▶ HOW TO COMPLETE THIS TASK
Exactly as they appear, output all of the entries.

(Beginning of SUPPLIED RECORDS)

(** [part.match("^[a-zA-Z0-9_]+$")[0]] is truthy: the part is not empty and
    all its bytes are in the class. *)
Definition matches_word (part : string) : bool :=
  match part with
  | EmptyString => false
  | String _ _ => all_word_chars part
  end.

(** ** Registry paths *)

(** Modelled from the spec: the path value type ([RegistryPath] and
    [ImmutableRegistryPath] of [./path], not among the sources).  A path is
    its ordered sequence of segments; the canonical string joins them with
    the separator; [parent] drops the last segment (the empty path for a
    path of one segment); [slice p 0 i] keeps the segments of index [0] to
    [i], both included, which is what the cache walk of [cachePath] relies
    on: the list at the key of the first [i] segments receives the first
    [i + 1] segments; two paths are equal when their canonical strings
    are. *)
Module RegistryPath.

Definition t : Type := list string.

Definition size (p : t) : nat := length p.

Definition toString (p : t) : string := String.concat "/" p.

Definition slice (p : t) (from to : nat) : t := drop from (take (S to) p).

Definition parent (p : t) : t := removelast p.

(** The last segment.  Every path stored in the cache has at least one
    segment; the empty string stands for the missing segment of the empty
    path. *)
Definition tail (p : t) : string := List.last p "".

Definition append (p : t) (part : string) : t := p ++ [part].

Definition equals (p q : t) : bool := String.eqb (toString p) (toString q).

Definition iter (p : t) : list string := p.

End RegistryPath.

Abbreviation RegistryPath := RegistryPath.t.

(** ** Argument types, options, commands and groups *)

(** An argument type descriptor (the [ArgumentType] interface checked by
    [argTypeSchema]): a name, the [expensive] flag, the transform and the
    optional suggestion generator. *)
Record ArgumentType := {
  at_name : string;
  at_expensive : bool;
  at_transform : string -> option string;
  at_suggestions : option (string -> list string);
}.

Record CommandOptions := {
  co_name : string;
  co_aliases : list string;
}.

Record GroupOptions := {
  go_name : string;
  go_parent : option (list string);
}.

(** Modelled from the spec: the command object ([BaseCommand] and
    [ExecutableCommand] of [./command], not among the sources).  A command
    owns its primary path and its alias paths and is one logical entity;
    [c_id] is the identity of the object, given to it when it is created.
    The callback and the guards play no part in registration. *)
Record BaseCommand := {
  c_id : nat;
  c_path : RegistryPath;
  c_aliases : list RegistryPath;
  c_options : CommandOptions;
}.

Definition getPath (c : BaseCommand) : RegistryPath := c_path c.
Definition getPaths (c : BaseCommand) : list RegistryPath := c_path c :: c_aliases c.

(** A reference to a group object in the store. *)
Definition GroupRef : Type := nat.

(** Modelled from the spec: the group object ([CommandGroup] of
    [./command], not among the sources): its path, its options, the table
    of its child groups keyed by the child's name, and the list of its
    child commands.  [getCommands] and [getGroups] hand out a fresh array
    of the children at the time of the call. *)
Record CommandGroup := {
  g_path : RegistryPath;
  g_options : GroupOptions;
  g_groups : list (string * GroupRef);
  g_commands : list BaseCommand;
}.

Module CommandGroup.

Definition create (path : RegistryPath) (options : GroupOptions) : CommandGroup :=
  {| g_path := path; g_options := options; g_groups := []; g_commands := [] |}.

Definition hasGroup (g : CommandGroup) (name : string) : bool :=
  existsb (fun e => String.eqb (fst e) name) (g_groups g).

Definition removeName (name : string) (l : list (string * GroupRef)) :=
  List.filter (fun e => negb (String.eqb (fst e) name)) l.

Definition addGroup (name : string) (child : GroupRef) (g : CommandGroup) : CommandGroup :=
  {| g_path := g_path g; g_options := g_options g;
     g_groups := removeName name (g_groups g) ++ [(name, child)];
     g_commands := g_commands g |}.

Definition removeGroup (name : string) (g : CommandGroup) : CommandGroup :=
  {| g_path := g_path g; g_options := g_options g;
     g_groups := removeName name (g_groups g);
     g_commands := g_commands g |}.

Definition addCommand (c : BaseCommand) (g : CommandGroup) : CommandGroup :=
  {| g_path := g_path g; g_options := g_options g;
     g_groups := g_groups g;
     g_commands := g_commands g ++ [c] |}.

Definition removeCommand (c : BaseCommand) (g : CommandGroup) : CommandGroup :=
  {| g_path := g_path g; g_options := g_options g;
     g_groups := g_groups g;
     g_commands := List.filter (fun c' => negb (Nat.eqb (c_id c') (c_id c))) (g_commands g) |}.

Definition getCommands (g : CommandGroup) : list BaseCommand := g_commands g.

Definition getGroups (g : CommandGroup) : list GroupRef := map snd (g_groups g).

End CommandGroup.

(** ** The registry state *)

Inductive LogLevel := Debug | Warn | Error.

(** What the four signals of the registry deliver, in the order fired. *)
Inductive Event :=
  | commandRegistered (c : BaseCommand)
  | groupRegistered (path : RegistryPath)
  | commandUnregistered (c : BaseCommand)
  | groupUnregistered (path : RegistryPath).

Record Registry := {
  commands : gmap string BaseCommand;
  groups : gmap string GroupRef;
  types : gmap string ArgumentType;
  cachedPaths : gmap string (list RegistryPath);
  store : gmap GroupRef CommandGroup;
  allocated : nat;
  fired : list Event;
  logged : list (LogLevel * string);
}.

Definition empty_registry : Registry :=
  {| commands := ∅; groups := ∅; types := ∅; cachedPaths := ∅; store := ∅;
     allocated := 0; fired := []; logged := [] |}.

Definition with_commands (f : gmap string BaseCommand -> gmap string BaseCommand) (r : Registry) :=
  {| commands := f (commands r); groups := groups r; types := types r;
     cachedPaths := cachedPaths r; store := store r; allocated := allocated r;
     fired := fired r; logged := logged r |}.

Definition with_groups (f : gmap string GroupRef -> gmap string GroupRef) (r : Registry) :=
  {| commands := commands r; groups := f (groups r); types := types r;
     cachedPaths := cachedPaths r; store := store r; allocated := allocated r;
     fired := fired r; logged := logged r |}.

Definition with_types (f : gmap string ArgumentType -> gmap string ArgumentType) (r : Registry) :=
  {| commands := commands r; groups := groups r; types := f (types r);
     cachedPaths := cachedPaths r; store := store r; allocated := allocated r;
     fired := fired r; logged := logged r |}.

Definition with_cachedPaths
    (f : gmap string (list RegistryPath) -> gmap string (list RegistryPath)) (r : Registry) :=
  {| commands := commands r; groups := groups r; types := types r;
     cachedPaths := f (cachedPaths r); store := store r; allocated := allocated r;
     fired := fired r; logged := logged r |}.

Definition with_store (f : gmap GroupRef CommandGroup -> gmap GroupRef CommandGroup) (r : Registry) :=
  {| commands := commands r; groups := groups r; types := types r;
     cachedPaths := cachedPaths r; store := f (store r); allocated := allocated r;
     fired := fired r; logged := logged r |}.

(** Hands out the next object identity. *)
Definition allocate (r : Registry) : nat * Registry :=
  (allocated r,
   {| commands := commands r; groups := groups r; types := types r;
      cachedPaths := cachedPaths r; store := store r; allocated := S (allocated r);
      fired := fired r; logged := logged r |}).

(** [signal.Fire(x)]: the delivery is appended to the trace. *)
Definition Fire (e : Event) (r : Registry) : Registry :=
  {| commands := commands r; groups := groups r; types := types r;
     cachedPaths := cachedPaths r; store := store r; allocated := allocated r;
     fired := fired r ++ [e]; logged := logged r |}.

(End of SUPPLIED RECORDS)

▶ EXERCISE ANSWER
(** [part.match("^[a-zA-Z0-9_]+$")[0]] is truthy: the part is not empty and
    all its bytes are in the class. *)
Definition matches_word (part : string) : bool :=
  match part with
  | EmptyString => false
  | String _ _ => all_word_chars part
  end.

(** ** Registry paths *)

(** Modelled from the spec: the path value type ([RegistryPath] and
    [ImmutableRegistryPath] of [./path], not among the sources).  A path is
    its ordered sequence of segments; the canonical string joins them with
    the separator; [parent] drops the last segment (the empty path for a
    path of one segment); [slice p 0 i] keeps the segments of index [0] to
    [i], both included, which is what the cache walk of [cachePath] relies
    on: the list at the key of the first [i] segments receives the first
    [i + 1] segments; two paths are equal when their canonical strings
    are. *)
Module RegistryPath.

Definition t : Type := list string.

Definition size (p : t) : nat := length p.

Definition toString (p : t) : string := String.concat "/" p.

Definition slice (p : t) (from to : nat) : t := drop from (take (S to) p).

Definition parent (p : t) : t := removelast p.

(** The last segment.  Every path stored in the cache has at least one
    segment; the empty string stands for the missing segment of the empty
    path. *)
Definition tail (p : t) : string := List.last p "".

Definition append (p : t) (part : string) : t := p ++ [part].

Definition equals (p q : t) : bool := String.eqb (toString p) (toString q).

Definition iter (p : t) : list string := p.

End RegistryPath.

Abbreviation RegistryPath := RegistryPath.t.

(** ** Argument types, options, commands and groups *)

(** An argument type descriptor (the [ArgumentType] interface checked by
    [argTypeSchema]): a name, the [expensive] flag, the transform and the
    optional suggestion generator. *)
Record ArgumentType := {
  at_name : string;
  at_expensive : bool;
  at_transform : string -> option string;
  at_suggestions : option (string -> list string);
}.

Record CommandOptions := {
  co_name : string;
  co_aliases : list string;
}.

Record GroupOptions := {
  go_name : string;
  go_parent : option (list string);
}.

(** Modelled from the spec: the command object ([BaseCommand] and
    [ExecutableCommand] of [./command], not among the sources).  A command
    owns its primary path and its alias paths and is one logical entity;
    [c_id] is the identity of the object, given to it when it is created.
    The callback and the guards play no part in registration. *)
Record BaseCommand := {
  c_id : nat;
  c_path : RegistryPath;
  c_aliases : list RegistryPath;
  c_options : CommandOptions;
}.

Definition getPath (c : BaseCommand) : RegistryPath := c_path c.
Definition getPaths (c : BaseCommand) : list RegistryPath := c_path c :: c_aliases c.

(** A reference to a group object in the store. *)
Definition GroupRef : Type := nat.

(** Modelled from the spec: the group object ([CommandGroup] of
    [./command], not among the sources): its path, its options, the table
    of its child groups keyed by the child's name, and the list of its
    child commands.  [getCommands] and [getGroups] hand out a fresh array
    of the children at the time of the call. *)
Record CommandGroup := {
  g_path : RegistryPath;
  g_options : GroupOptions;
  g_groups : list (string * GroupRef);
  g_commands : list BaseCommand;
}.

Module CommandGroup.

Definition create (path : RegistryPath) (options : GroupOptions) : CommandGroup :=
  {| g_path := path; g_options := options; g_groups := []; g_commands := [] |}.

Definition hasGroup (g : CommandGroup) (name : string) : bool :=
  existsb (fun e => String.eqb (fst e) name) (g_groups g).

Definition removeName (name : string) (l : list (string * GroupRef)) :=
  List.filter (fun e => negb (String.eqb (fst e) name)) l.

Definition addGroup (name : string) (child : GroupRef) (g : CommandGroup) : CommandGroup :=
  {| g_path := g_path g; g_options := g_options g;
     g_groups := removeName name (g_groups g) ++ [(name, child)];
     g_commands := g_commands g |}.

Definition removeGroup (name : string) (g : CommandGroup) : CommandGroup :=
  {| g_path := g_path g; g_options := g_options g;
     g_groups := removeName name (g_groups g);
     g_commands := g_commands g |}.

Definition addCommand (c : BaseCommand) (g : CommandGroup) : CommandGroup :=
  {| g_path := g_path g; g_options := g_options g;
     g_groups := g_groups g;
     g_commands := g_commands g ++ [c] |}.

Definition removeCommand (c : BaseCommand) (g : CommandGroup) : CommandGroup :=
  {| g_path := g_path g; g_options := g_options g;
     g_groups := g_groups g;
     g_commands := List.filter (fun c' => negb (Nat.eqb (c_id c') (c_id c))) (g_commands g) |}.

Definition getCommands (g : CommandGroup) : list BaseCommand := g_commands g.

Definition getGroups (g : CommandGroup) : list GroupRef := map snd (g_groups g).

End CommandGroup.

(** ** The registry state *)

Inductive LogLevel := Debug | Warn | Error.

(** What the four signals of the registry deliver, in the order fired. *)
Inductive Event :=
  | commandRegistered (c : BaseCommand)
  | groupRegistered (path : RegistryPath)
  | commandUnregistered (c : BaseCommand)
  | groupUnregistered (path : RegistryPath).

Record Registry := {
  commands : gmap string BaseCommand;
  groups : gmap string GroupRef;
  types : gmap string ArgumentType;
  cachedPaths : gmap string (list RegistryPath);
  store : gmap GroupRef CommandGroup;
  allocated : nat;
  fired : list Event;
  logged : list (LogLevel * string);
}.

Definition empty_registry : Registry :=
  {| commands := ∅; groups := ∅; types := ∅; cachedPaths := ∅; store := ∅;
     allocated := 0; fired := []; logged := [] |}.

Definition with_commands (f : gmap string BaseCommand -> gmap string BaseCommand) (r : Registry) :=
  {| commands := f (commands r); groups := groups r; types := types r;
     cachedPaths := cachedPaths r; store := store r; allocated := allocated r;
     fired := fired r; logged := logged r |}.

Definition with_groups (f : gmap string GroupRef -> gmap string GroupRef) (r : Registry) :=
  {| commands := commands r; groups := f (groups r); types := types r;
     cachedPaths := cachedPaths r; store := store r; allocated := allocated r;
     fired := fired r; logged := logged r |}.

Definition with_types (f : gmap string ArgumentType -> gmap string ArgumentType) (r : Registry) :=
  {| commands := commands r; groups := groups r; types := f (types r);
     cachedPaths := cachedPaths r; store := store r; allocated := allocated r;
     fired := fired r; logged := logged r |}.

Definition with_cachedPaths
    (f : gmap string (list RegistryPath) -> gmap string (list RegistryPath)) (r : Registry) :=
  {| commands := commands r; groups := groups r; types := types r;
     cachedPaths := f (cachedPaths r); store := store r; allocated := allocated r;
     fired := fired r; logged := logged r |}.

Definition with_store (f : gmap GroupRef CommandGroup -> gmap GroupRef CommandGroup) (r : Registry) :=
  {| commands := commands r; groups := groups r; types := types r;
     cachedPaths := cachedPaths r; store := f (store r); allocated := allocated r;
     fired := fired r; logged := logged r |}.

(** Hands out the next object identity. *)
Definition allocate (r : Registry) : nat * Registry :=
  (allocated r,
   {| commands := commands r; groups := groups r; types := types r;
      cachedPaths := cachedPaths r; store := store r; allocated := S (allocated r);
      fired := fired r; logged := logged r |}).

(** [signal.Fire(x)]: the delivery is appended to the trace. *)
Definition Fire (e : Event) (r : Registry) : Registry :=
  {| commands := commands r; groups := groups r; types := types r;
     cachedPaths := cachedPaths r; store := store r; allocated := allocated r;
     fired := fired r ++ [e]; logged := logged r |}.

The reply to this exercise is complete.